# Pa kung matangap mu ang txt ko birth day ni jaymon ngayun



## Corcris

Hi, I'm a newby from Australia currently working in the Philippines. My wife is Filipina and lives in Australia. We communicate via SMS, usually in English, but she's sent a couple in Tagalog. Don't want to show people here in case private. Can anyone assist with these? Cheers.

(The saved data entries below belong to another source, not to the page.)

Lemma served_names (files : list fastapi.UploadFile) (wd wd' : world)
    (entries : list RecognizePerImage) :
  served files wd entries wd' ->
  length entries = length files
  /\ map filename entries = map upload_name files.
Proof.
  induction 1 as [|f rest wd entry wd1 entries wd2 Hf _ [IHl IHn]].
  - now split.
  - destruct (handle_upload_total f wd) as (entry' & wd1' & Hf' & Hn & _).
    rewrite Hf in Hf'. injection Hf' as <- <-.
    cbn. split; congruence.
Qed.

(** A request without uploads is refused with status 400; nothing
    changes. *)
Lemma empty_batch_is_refused (p : process) :
  recognize_batch [] p = (Err (HTTPException 400), p).
Proof. reflexivity. Qed.

(** C8.  Once the service object exists, a batch of at least one upload
    is answered with a response that holds one entry per upload, in the
    order of submission and under the upload's file name: the uploads
    are handled one after the other, each turn appends exactly one entry
    and none raises.  An upload without a file name, with an unreadable,
    empty or undecodable payload, or whose processing raises, gets the
    entry with zero faces and no results. *)
Theorem batch_has_one_entry_per_upload
    (files : list fastapi.UploadFile) (p p1 : process) (ix : Index) :
  files <> [] ->
  instance p = (Ok ix, p1) ->
  exists outputs wd',
    recognize_batch files p =
      (Ok {| items := outputs |},
       {| _instance := Some (self_index wd');
          services.files := disk wd'; names := clock wd' |})
    /\ served files
         {| self_index := ix; disk := services.files p1; clock := names p1 |}
         outputs wd'
    /\ length outputs = length files
    /\ map filename outputs = map upload_name files
    /\ (forall f wd entry wd1,
        handle_upload f wd = (Ok entry, wd1) ->
        upload_failed f wd = true ->
        entry = no_faces (upload_name f)
        /\ num_faces entry = 0 /\ results entry = [])
    /\ (forall f wd, is_ok (fst (handle_upload f wd)) = true).
Proof.
  intros Hne Hinst.
  destruct (handle_uploads_served files []
              {| self_index := ix; disk := services.files p1;
                 clock := names p1 |})
    as (outputs & wd' & Hrun & Hserved).
  exists outputs, wd'.
  destruct (served_names _ _ _ _ Hserved) as [Hlen Hnames].
  split; [| split; [exact Hserved | split; [exact Hlen | split;
    [exact Hnames | split]]]].
  - unfold recognize_batch. destruct files as [|f files]; [contradiction |].
    unfold bind. rewrite Hinst, Hrun. reflexivity.
  - intros f wd entry wd1 Hf Hfail.
    destruct (handle_upload_total f wd) as (entry' & wd1' & Hf' & _ & Hz).
    rewrite Hf in Hf'. injection Hf' as <- <-.
    rewrite (Hz Hfail). now repeat split.
  - intros f wd.
    destruct (handle_upload_total f wd) as (entry & wd1 & -> & _).
    reflexivity.
Qed.
End Batch.

(** ** The program on the concrete world *)

Section Examples.
Import utils disk_ops utils_io services api.

(** C1 fails on the code.  A crop that is decided New makes the loop body
    raise [AttributeError] where it looks up
    [utils.save_new_customer_face]: nothing is saved, the index is not
    appended to, no index file is written and no entry is reported.
    So it is for a visitor unknown to an index of one entry, and for a
    visitor met with an empty index. *)
Theorem new_face_raises_instead_of_enrolling :
  (forall (E : Externals) (wd : world) crop rs,
      decided_new (self_index wd) crop = true ->
      recognize_face utils_save_new_customer_face crop rs wd
      = (Err AttributeError, wd))
  /\ (let wd := Demo.world_with Demo.stranger_index in
      @detect_faces_and_crop Demo.externals "visitor.jpg"
        default_edge_margin_ratio default_profile_threshold
      = Ok [Demo.face_crop]
      /\ @match_face Demo.externals (self_index wd) Demo.face_crop
         = Ok ([1%float; 0%float], 0%float, 0, false)
      /\ @recognize_image_path Demo.externals "visitor.jpg" wd
         = (Err AttributeError, wd))
  /\ (let wd := Demo.world_with [] in
      @match_face Demo.externals (self_index wd) Demo.face_crop
      = Ok ([1%float; 0%float], 0%float, -1, false)
      /\ @recognize_image_path Demo.externals "visitor.jpg" wd
         = (Err AttributeError, wd)).
Proof.
  split; [| split].
  - intros E wd crop rs Hnew. unfold utils_save_new_customer_face.
    rewrite recognize_face_unbound. unfold decided_new in Hnew.
    destruct (match_face (self_index wd) crop) as [[[[emb s] i] [|]]|e];
      try discriminate. reflexivity.
  - repeat split; vm_compute; reflexivity.
  - repeat split; vm_compute; reflexivity.
Qed.

(** C4 fails on the code.  Two uploads that show the same unknown person
    are both answered with an empty entry: the first is decided New and
    raises, so nothing is enrolled, and the second meets the index as it
    was and raises in turn.  The index still holds its one entry. *)
Theorem same_new_face_twice_is_never_matched :
  let batch := [Demo.upload "first.jpg" [Byte.x01];
                Demo.upload "second.jpg" [Byte.x01]] in
  let p := Demo.started_with Demo.stranger_index in
  @recognize_batch Demo.externals batch p
  = (Ok {| models.items := [no_faces "first.jpg"; no_faces "second.jpg"] |},
     {| _instance := Some Demo.stranger_index;
        services.files := Demo.directory_with Demo.stranger_index;
        names := 2 |})
  /\ @recognize_faces Demo.externals utils_save_new_customer_face
       [Demo.face_crop; Demo.face_crop] []
       (Demo.world_with Demo.stranger_index)
     = (Err AttributeError, Demo.world_with Demo.stranger_index).
Proof. split; vm_compute; reflexivity. Qed.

_Pa kung matangap mu ang txt ko birth day ni jaymon ngayun.at sanga pala bakadimu nako matawagan kase pag balik mu sa pinas bizy kana lagi.mis na mis nakita pa dikuna alam kung ano ang gagawin ngayun walakana satabiko.panay nalang ang iyak ko or mag wish p_

_Pa merun kabang namber para ako ang tumawag sayo.mis mu nako at si bby._

_Babe tu matawag ako sayo dikita makontak._

_Txt nalang kita ulit bukas nagising ako kase nagugutum akn. Tapus nakung kumain matutulug naulit ako pa i love u ._

_Ok lang po kamustakana po eto malakina ang tiyan ko i mis u to love u pa_


----------



## Scherle

Hi there! 


Corcris said:


> _Pa kung matangap mu ang txt ko birth day ni jaymon ngayun.at sanga pala bakadimu nako matawagan kase pag balik mu sa pinas bizy kana lagi.mis na mis nakita pa dikuna alam kung ano ang gagawin ngayun walakana satabiko.panay nalang ang iyak ko or mag wish p_
> Pa, In case you receive my text,it is Jaymon's birthday today.  And since you will become busy by the time you get back in the Philippines, you may not call me. I really miss you Pa. I do not know what to do since you are not here with me. I always cry because of that.
> _Pa merun kabang namber para ako ang tumawag sayo.mis mu nako at si bby._ Pa, can you give me your number there so I'll be the one to call you? Do you miss me and baby?
> 
> _Babe tu matawag ako sayo dikita makontak._ Babe, I am trying to call you but I can not get in touch with you
> 
> _Txt nalang kita ulit bukas nagising ako kase nagugutum akn. Tapus nakung kumain matutulug naulit ako pa i love u ._ I'll just text you tomorrow. I woke up because I am hungry. I am done eating. I'll sleep now. I love you.
> 
> _Ok lang po kamustakana po eto malakina ang tiyan ko i mis u to love u pa_I'm fine. how are you now? My belly (not sure with this) is now big. I miss you to and I love you.


 
I hope it helps.


----------



## Corcris

Thanks liegh1802, greatly appreciated.


----------